### Task item
Would you please copy every line below that includes the string "intros"?

### Records

══════════════════════════════

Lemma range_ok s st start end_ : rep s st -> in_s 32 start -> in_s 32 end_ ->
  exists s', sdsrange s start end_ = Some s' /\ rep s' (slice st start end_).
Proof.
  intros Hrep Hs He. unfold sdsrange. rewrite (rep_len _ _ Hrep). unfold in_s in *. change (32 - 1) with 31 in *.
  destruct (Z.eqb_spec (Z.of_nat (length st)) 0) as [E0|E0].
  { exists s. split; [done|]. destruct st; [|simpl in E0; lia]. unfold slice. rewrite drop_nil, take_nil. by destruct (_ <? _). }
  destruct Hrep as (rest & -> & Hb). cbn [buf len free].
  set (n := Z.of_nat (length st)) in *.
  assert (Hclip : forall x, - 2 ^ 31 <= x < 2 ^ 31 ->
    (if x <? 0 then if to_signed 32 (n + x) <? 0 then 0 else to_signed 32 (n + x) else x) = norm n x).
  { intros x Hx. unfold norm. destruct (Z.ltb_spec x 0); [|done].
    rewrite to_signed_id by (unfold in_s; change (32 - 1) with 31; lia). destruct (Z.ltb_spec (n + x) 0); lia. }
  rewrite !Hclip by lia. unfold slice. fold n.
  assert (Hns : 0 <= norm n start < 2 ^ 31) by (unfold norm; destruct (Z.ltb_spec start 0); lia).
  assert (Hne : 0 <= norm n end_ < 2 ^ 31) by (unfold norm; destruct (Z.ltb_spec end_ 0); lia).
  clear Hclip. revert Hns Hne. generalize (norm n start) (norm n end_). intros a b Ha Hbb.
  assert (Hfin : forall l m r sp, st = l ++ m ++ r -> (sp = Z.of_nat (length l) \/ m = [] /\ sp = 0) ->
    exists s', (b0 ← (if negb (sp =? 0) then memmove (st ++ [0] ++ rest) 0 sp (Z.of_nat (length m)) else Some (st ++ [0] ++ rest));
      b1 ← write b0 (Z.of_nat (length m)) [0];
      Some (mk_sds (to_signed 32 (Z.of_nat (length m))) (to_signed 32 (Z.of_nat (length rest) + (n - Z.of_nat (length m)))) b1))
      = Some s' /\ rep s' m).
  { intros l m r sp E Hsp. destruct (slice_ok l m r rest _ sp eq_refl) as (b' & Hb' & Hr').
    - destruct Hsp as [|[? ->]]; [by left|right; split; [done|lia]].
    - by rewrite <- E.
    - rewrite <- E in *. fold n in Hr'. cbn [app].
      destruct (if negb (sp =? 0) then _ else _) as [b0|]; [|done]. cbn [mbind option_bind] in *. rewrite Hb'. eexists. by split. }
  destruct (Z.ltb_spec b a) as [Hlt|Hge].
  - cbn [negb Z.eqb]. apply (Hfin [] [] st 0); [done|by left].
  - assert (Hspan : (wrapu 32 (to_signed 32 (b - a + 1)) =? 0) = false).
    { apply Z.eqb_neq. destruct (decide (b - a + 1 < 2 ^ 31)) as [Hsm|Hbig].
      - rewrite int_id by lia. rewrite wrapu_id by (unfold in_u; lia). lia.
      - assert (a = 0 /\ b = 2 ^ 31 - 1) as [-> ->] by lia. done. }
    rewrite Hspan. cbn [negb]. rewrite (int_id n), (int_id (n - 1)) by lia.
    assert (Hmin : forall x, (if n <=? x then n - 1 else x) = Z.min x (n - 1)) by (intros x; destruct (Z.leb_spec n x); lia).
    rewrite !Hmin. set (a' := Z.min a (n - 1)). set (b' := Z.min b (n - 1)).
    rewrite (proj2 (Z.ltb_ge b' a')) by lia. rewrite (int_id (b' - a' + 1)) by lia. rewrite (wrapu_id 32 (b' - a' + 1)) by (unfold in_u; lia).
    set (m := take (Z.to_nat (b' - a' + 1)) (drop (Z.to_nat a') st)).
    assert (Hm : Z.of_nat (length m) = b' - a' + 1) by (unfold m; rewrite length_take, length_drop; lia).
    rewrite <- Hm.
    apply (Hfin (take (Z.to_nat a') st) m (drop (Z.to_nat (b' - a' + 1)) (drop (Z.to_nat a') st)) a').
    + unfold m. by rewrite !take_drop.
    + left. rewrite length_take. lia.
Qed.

══════════════════════════════

### Reply to the task
  intros Hrep Hs He. unfold sdsrange. rewrite (rep_len _ _ Hrep). unfold in_s in *. change (32 - 1) with 31 in *.
  { intros x Hx. unfold norm. destruct (Z.ltb_spec x 0); [|done].
  clear Hclip. revert Hns Hne. generalize (norm n start) (norm n end_). intros a b Ha Hbb.
  { intros l m r sp E Hsp. destruct (slice_ok l m r rest _ sp eq_refl) as (b' & Hb' & Hr').
    assert (Hmin : forall x, (if n <=? x then n - 1 else x) = Z.min x (n - 1)) by (intros x; destruct (Z.leb_spec n x); lia).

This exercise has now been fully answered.